In [None]:
Q1. What is the Probability density function?



Ans:
    In statistics, the Probability Density Function (PDF) is a function that describes the likelihood of a continuous 
    random variable taking on a specific value. The PDF represents the relative likelihood of different outcomes occurring within 
    a continuous distribution.

Mathematically, the PDF is typically denoted as f(x), where "x" is the variable of interest. For any given value of "x,"
the PDF returns the probability density at that point. It represents the rate of change of the cumulative distribution function (CDF) at that point.

The PDF must satisfy two properties:

The integral of the PDF over its entire range must equal 1.
∫ f(x) dx = 1

The PDF must be non-negative for all values of "x."
f(x) ≥ 0 for all x

The PDF can be used to calculate probabilities within a continuous distribution.
The probability of an event occurring within a specific range of values is obtained by integrating the PDF over that range.

It's important to note that the PDF is applicable to continuous random variables,
where the variable can take on any value within a specified range. 
For discrete random variables, the probability mass function (PMF) is used instead.





Q2. What are the types of Probability distribution?

Ans:
    
      There are several types of probability distributions, each with its own characteristics and areas of application.
        Here are some of the commonly encountered probability distributions:

Uniform Distribution: The uniform distribution assigns equal probability to all outcomes within a specified range.
It is characterized by a constant PDF over the range of interest.

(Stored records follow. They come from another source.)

(** What the checks of a run returned, in the four ways a run can go. *)
Lemma returned_cases s :
  flagConfigs (cmd s) <> [] ->
  let r := RunWithParsedFlags E s in
  let paths := flagConfigs (cmd s) in
  check_events (trace r) = concat (bracket <$> returned (trace r)) /\
  ((exists e,
      parseConfig E paths = inr e /\ result r = 1%Z /\
      returned (trace r) = [("Parse configuration", Some e)])
   \/
   (exists cfg s2,
      parseConfig E paths = inl cfg /\ cmd s2 = cmd s /\
      let r2 := initListenersCheck E cfg (disableClustering_of cfg) (Some 2) s2 in
      ((exists e,
          result r2 = Some e /\ result r = 1%Z /\
          returned (trace r) = [("Parse configuration", None); ("init-listeners", Some e)])
       \/
       (result r2 = None /\ result r = exit_of (setupStorage E cfg) /\
        returned (trace r) = [("Parse configuration", None); ("init-listeners", None);
                              ("storage", setupStorage E cfg)])))).
Proof.
  intros Hne. cbv zeta.
  destruct (run_cases s Hne) as (rep & body & Ht & _ & Hcases).
  cbv zeta in Ht, Hcases. rewrite Ht.
  destruct Hcases as [(e & Hp & Hr & _ & -> & _) | (cfg & s2 & lw & Hp & Hc2 & _ & _ & Hcases)].
  - split; [done|]. left. by exists e.
  - destruct (listeners_trace cfg (disableClustering_of cfg) 2 s2)
      as (k & lcs & vs & cl & Ht2 & _ & _).
    cbv zeta in Ht2.
    destruct Hcases as [(e & Hr2 & Hr & -> & _) | (Hr2 & Hr & -> & _)]; rewrite Ht2.
    + split; [by obs|]. right. exists cfg, s2. split; [done|]. split; [done|].
      left. exists e. split; [done|]. split; [done|]. by obs.
    + split; [by obs|]. right. exists cfg, s2. split; [done|]. split; [done|].
      right. split; [done|]. split; [done|]. by obs.
Qed.

Lemma exit_is_0_or_1 s :
  result (RunWithParsedFlags E s) = 0%Z \/ result (RunWithParsedFlags E s) = 1%Z.
Proof.
  destruct (decide (flagConfigs (cmd s) = [])) as [Hnil|Hne].
  { right. by rewrite (RunWithParsedFlags_noconfig E s Hnil). }
  destruct (returned_cases s Hne) as (_ & [(e & _ & -> & _) | (cfg & s2 & _ & _ & Hcases)]);
    [by right|].
  destruct Hcases as [(e & _ & -> & _) | (_ & -> & _)]; [by right|].
  destruct (setupStorage E cfg); [by right|by left].
Qed.

(** C4: the three checks run one after the other in the fixed order "Parse
    configuration", "init-listeners", "storage": a check returns before the
    next is invoked, the checks that returned are an initial part of that
    order, a check that returns an error is the last one of the run and the
    run exits 1, and when none returns an error all three have run.  After a
    configuration parse failure the run exits 1 and the report written holds
    the root span and the "Parse configuration" span only. *)
Theorem C4_checks_in_order_fail_fast s :
  flagConfigs (cmd s) <> [] ->
  let r := RunWithParsedFlags E s in
  let t := trace r in
  check_events t = concat (bracket <$> returned t) /\
  (exists k, 1 <= k <= 3 /\ (returned t).*1 = take k check_names) /\
  (forall i n e, returned t !! i = Some (n, Some e) ->
                 S i = length (returned t) /\ result r = 1%Z) /\
  ((forall n err, (n, err) ∈ returned t -> err = None) ->
   (returned t).*1 = check_names) /\
  (forall e, parseConfig E (flagConfigs (cmd s)) = inr e ->
     result r = 1%Z /\
     exists rep, written t = [rep] /\
       name <$> tree rep = ["initialization"; "Parse configuration"] /\
       ("init-listeners" ∉ (name <$> tree rep)) /\
       ("storage" ∉ (name <$> tree rep))).
Proof.
  intros Hne. cbv zeta.
  destruct (returned_cases s Hne) as (Hseq & Hcases). cbv zeta in Hseq, Hcases.
  split; [done|].
  assert (Hparse : forall e, parseConfig E (flagConfigs (cmd s)) = inr e ->
     result (RunWithParsedFlags E s) = 1%Z /\
     exists rep, written (trace (RunWithParsedFlags E s)) = [rep] /\
       name <$> tree rep = ["initialization"; "Parse configuration"] /\
       ("init-listeners" ∉ (name <$> tree rep)) /\
       ("storage" ∉ (name <$> tree rep))).
  { intros e He.
    destruct (run_cases s Hne) as (rep & body & Ht & _ & Hc).
    cbv zeta in Ht, Hc.
    destruct Hc as [(e' & _ & Hr & _ & -> & Hsk) | (cfg & s2 & lw & Hp & _)]; [|congruence].
    split; [done|]. exists rep. rewrite Ht, names_of_skeleton, Hsk.
    split; [by obs|]. split; [done|]. cbn.
    split; by intros [?|[?|?%elem_of_nil]%elem_of_cons]%elem_of_cons. }
  cut ((exists k, 1 <= k <= 3 /\
          (returned (trace (RunWithParsedFlags E s))).*1 = take k check_names) /\
       (forall i n e, returned (trace (RunWithParsedFlags E s)) !! i = Some (n, Some e) ->
          S i = length (returned (trace (RunWithParsedFlags E s))) /\
          result (RunWithParsedFlags E s) = 1%Z) /\
       ((forall n err, (n, err) ∈ returned (trace (RunWithParsedFlags E s)) -> err = None) ->
        (returned (trace (RunWithParsedFlags E s))).*1 = check_names)).
  { intros (H1 & H2 & H3).
    split; [exact H1|]. split; [exact H2|]. split; [exact H3|exact Hparse]. }
  clear Hparse.
  destruct Hcases as [(e & Hp & Hr & Hret) | (cfg & s2 & Hp & _ & Hcases)].
  - rewrite Hret, Hr. split; [exists 1; split; [lia|done]|]. split.
    + intros [|i] n e' Hi; by simplify_eq/=.
    + intros Hall. specialize (Hall _ _ (list_elem_of_here _ _)). done.
  - cbv zeta in Hcases.
    destruct Hcases as [(e & _ & Hr & Hret) | (_ & Hr & Hret)]; rewrite Hret, Hr.
    + split; [exists 2; split; [lia|done]|]. split.
      * intros [|[|i]] n e' Hi; by simplify_eq/=.
      * intros Hall.
        specialize (Hall _ _ (list_elem_of_further _ _ _ (list_elem_of_here _ _))). done.
    + split; [exists 3; split; [lia|done]|]. split; [|done].
      intros [|[|[|i]]] n e' Hi; cbn in Hi; try done.
      injection Hi as _ Hst. by rewrite Hst.
Qed.
(** [Number(s)] on a string: the text without the white space around it is
    empty (zero), a hexadecimal, octal or binary integer, or an optionally
    signed decimal literal; anything else is [NaN].  As for [parseFloat],
    the value is the exact decimal. *)
Definition stringToNumber (s : string) : number :=
  match trim s with
  | "" => Dec 0 0
  | String "+" t => unsignedDecimal t
  | String "-" t => neg (unsignedDecimal t)
  | String "0" (String c t) as literal =>
      if Ascii.eqb c "x" || Ascii.eqb c "X" then nonDecimal 16 hexDigit t
      else if Ascii.eqb c "o" || Ascii.eqb c "O" then nonDecimal 8 octalDigit t
      else if Ascii.eqb c "b" || Ascii.eqb c "B" then nonDecimal 2 binaryDigit t
      else unsignedDecimal literal
  | literal => unsignedDecimal literal
  end.

(** A value inside a template literal; [None] is [undefined]. *)
Definition template (v : option number) : string :=
  match v with
  | Some n => toString n
  | None => "undefined"
  end.

End JSString.

(** ** DateUtils *)

Module DateUtils.
Import JSNumber JSString.
Local Open Scope Z_scope.

(** The calendar functions are given on integers: their callers pass loop
    counters and year numbers.  [%] is the remainder of the truncating
    division. *)
Definition isLeapYear (year : Z) : bool :=
  (Z.rem year 4 =? 0) && negb (Z.rem year 100 =? 0) || (Z.rem year 400 =? 0).

Definition daysInMonth : list Z :=
  [31; 28; 31; 30; 31; 30; 31; 31; 30; 31; 30; 31].

(** [None] is [undefined], what an index outside the array gives. *)
Definition getDaysInMonth (year month : Z) : option Z :=
  if (month =? 2) && isLeapYear year then Some 29
  else if month - 1 <? 0 then None
       else daysInMonth !! Z.to_nat (month - 1).

Definition getDaysInYear (year : Z) : Z :=
  if isLeapYear year then 366 else 365.

(** [a + b] where [None] is [undefined] or [NaN]: the sum is [NaN]. *)
Definition plus (a b : option Z) : option Z :=
  match a, b with
  | Some a, Some b => Some (a + b)
  | _, _ => None
  end.

(** The values of [m] in [for (let m = first; m <= last; m++)]. *)
Definition range (first last : Z) : list Z :=
  map (fun i => first + Z.of_nat i) (seq 0 (Z.to_nat (last - first + 1))).

(** [None] is [NaN]. *)
Definition getDayOfYear (year month day : Z) : option Z :=
  plus (fold_left (fun dayOfYear m => plus dayOfYear (getDaysInMonth year m))
          (range 1 (month - 1)) (Some 0))
       (Some day).

Local Open Scope string_scope.

(** [formatDate] on numbers (the [undefined] guard does not apply). *)
Definition formatDate (year month day : number) : string :=
  toString year ++ "-" ++ padStart 2 "0" (toString month)
  ++ "-" ++ padStart 2 "0" (toString day).

(** The object [{year, month, day}]; [None] is [undefined], the value of a
    missing element of the destructured array. *)
Record ParsedDate := mkParsedDate {
  year : option number;
  month : option number;
  day : option number
}.

Definition parseDate (dateString : string) : ParsedDate :=
  let parts := map stringToNumber (split "-" dateString) in
  {| year := parts !! 0%nat; month := parts !! 1%nat; day := parts !! 2%nat |}.

(** *** Vocabulary of the properties *)

(** [day] is a day of [month] in [year]. *)
Definition validDate (year month day : Z) : Prop :=
  exists n, getDaysInMonth year month = Some n /\ 1 <= month <= 12
            /\ 1 <= day <= n.

End DateUtils.

(** ** MathUtils, over the reals as the geometry engine *)

Module MathUtils.
Local Open Scope R_scope.

Definition degreesToRadians (degrees : R) : R := degrees * (PI / 180).

Definition getPointOnCircle (centerX centerY radius angle : R)
  : Geometry.Point :=
  let radians := degreesToRadians angle in
  {| Geometry.x := centerX + radius * cos radians;
     Geometry.y := centerY + radius * sin radians |}.

End MathUtils.

(** ** The date ring of class CircleRenderer *)

Module DateRing.
Import JSNumber JSString DateUtils.
Local Open Scope Z_scope.

(** What the renderer reads of [this.startDate]: nothing is set, or
    [new Date(this.startDate)] is an invalid date ([getMonth] and [getDate]
    give [NaN]), or [getMonth() + 1] and [getDate()]. *)
Inductive StartDate :=
| NoStart
| InvalidStart
| Start (startMonth startDay : Z).

Record Renderer := mkRenderer {
  currentYear : Z;
  startDate : StartDate
}.

Definition isStartDate (r : Renderer) (month day : Z) : bool :=
  match startDate r with
  | Start startMonth startDay => (month =? startMonth) && (day =? startDay)
  | _ => false
  end.

Definition calculateActualYear (r : Renderer) (month day : Z) : Z :=
  match startDate r with
  | NoStart => currentYear r
  | InvalidStart => currentYear r + 1
  | Start startMonth startDay =>
      if (startMonth <? month) || ((month =? startMonth) && (startDay <=? day))
      then currentYear r
      else currentYear r + 1
  end.

(** [None] is [NaN]. *)
Definition calculateTotalDaysInCycle (r : Renderer) : option Z :=
  match startDate r with
  | NoStart => Some (getDaysInYear (currentYear r))
  | _ =>
      fold_left
        (fun totalDays month =>
           plus totalDays
             (getDaysInMonth (calculateActualYear r month 1) month))
        (range 1 12) (Some 0)
  end.

Local Open Scope string_scope.

(** The attributes of a date dot other than its position. *)
Record DateDot := mkDateDot {
  dotRadius : number;
  dotClass : string;
  dataYear : Z;
  dataMonth : Z;
  dataDay : Z;
  dataDate : string;
  dataDayOfYear : Z
}.

(** The key [`${month}-${day}`] of the map [dateDots]. *)
Definition dateKey (month day : option number) : string :=
  template month ++ "-" ++ template day.

(** The dot made by the body of the inner loop of [drawDates]. *)
Definition dateDot (r : Renderer) (month day currentDayOfYear : Z) : DateDot :=
  let isStartDate := isStartDate r month day in
  let actualYear := calculateActualYear r month day in
  {| dotRadius := if isStartDate then ofZ 4 else Dec 25 1;
     dotClass := if isStartDate then "date-dot start-date" else "date-dot";
     dataYear := actualYear;
     dataMonth := month;
     dataDay := day;
     dataDate := formatDate (ofZ actualYear) (ofZ month) (ofZ day);
     dataDayOfYear := currentDayOfYear |}.
(** * Python-Drone-Simulation: command loops and scripted flight

    A shallow embedding of [voice_control.py] and [offboard_control.py].

    Conventions of the embedding.
    - Python [float] and [int] values are exact rationals [Q]; rounding,
      infinities and NaN are outside the model.  Decimal literals are written
      as in the source ([1.5], [0.5], [3.0]).
    - Python [str] is [string]; the text operations below agree with Python on
      ASCII text.
    - A value decoded from JSON, and a Python dict literal, is a [json] value.
    - Calls on the vehicle, sleeps and console lines are recorded as [event]s,
      a console line by the fixed part of its text.  The vehicle may refuse
      any call by raising an exception; which calls it refuses is a parameter
      ([vehicle]) that sees the events issued so far.
    - Exceptions are those deriving from [Exception]; interrupts and
      cancellation are outside the model.
    - Library routines the program calls but does not define ([json.loads],
      [float], [int]) are parameters of the embedding ([Runtime]); reference
      models of them are given for evaluating concrete runs. *)

From Stdlib Require Import List String Ascii Bool Arith ZArith QArith Qabs Lia Lqa.
Import ListNotations.

Set Implicit Arguments.

(** ** Python text operations *)

Module PyStr.
Local Open Scope nat_scope.

(** [c.isspace()] on ASCII. *)
Definition isspace (c : ascii) : bool :=
  let n := nat_of_ascii c in
  ((9 <=? n) && (n <=? 13)) || ((28 <=? n) && (n <=? 32)).

(** [c.lower()] on ASCII. *)
Definition lower_char (c : ascii) : ascii :=
  let n := nat_of_ascii c in
  if (65 <=? n) && (n <=? 90) then ascii_of_nat (n + 32) else c.

(** [s.lower()] *)
Fixpoint lower (s : string) : string :=
  match s with
  | EmptyString => EmptyString
  | String c s' => String (lower_char c) (lower s')
  end.

(** [s.startswith(p)] *)
Fixpoint startswith (p s : string) : bool :=
  match p, s with
  | EmptyString, _ => true
  | String _ _, EmptyString => false
  | String a p', String b s' => Ascii.eqb a b && startswith p' s'
  end.

(** [s.endswith(p)] *)
Fixpoint endswith (p s : string) : bool :=
  String.eqb p s ||
  match s with
  | EmptyString => false
  | String _ s' => endswith p s'
  end.

(** [sub in s] *)
Fixpoint contains (sub s : string) : bool :=
  startswith sub s ||
  match s with
  | EmptyString => false
  | String _ s' => contains sub s'
  end.

(** [any(word in s for word in words)] *)
Definition any_in (words : list string) (s : string) : bool :=
  existsb (fun word => contains word s) words.

(** [s.lstrip()], [s.rstrip()], [s.strip()] *)
Fixpoint lstrip (s : string) : string :=
  match s with
  | EmptyString => EmptyString
  | String c s' => if isspace c then lstrip s' else s
  end.

Fixpoint rstrip (s : string) : string :=
  match s with
  | EmptyString => EmptyString
  | String c s' =>
      match rstrip s' with
      | EmptyString => if isspace c then EmptyString else String c EmptyString
      | r => String c r
      end
  end.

Normal Distribution: Also known as the Gaussian distribution, the normal distribution is one of the most important probability distributions.
It is symmetric, bell-shaped, and defined by its mean and standard deviation. Many natural phenomena tend to follow a normal distribution.

Binomial Distribution: The binomial distribution describes the number of successes in a fixed number of independent Bernoulli trials,
where each trial has two possible outcomes (usually referred to as success and failure). It is characterized by two parameters: 
    the number of trials and the probability of success in each trial.

Poisson Distribution: The Poisson distribution models the number of events occurring within a fixed interval of time or space,
given a known average rate of occurrence. It is often used to model rare events.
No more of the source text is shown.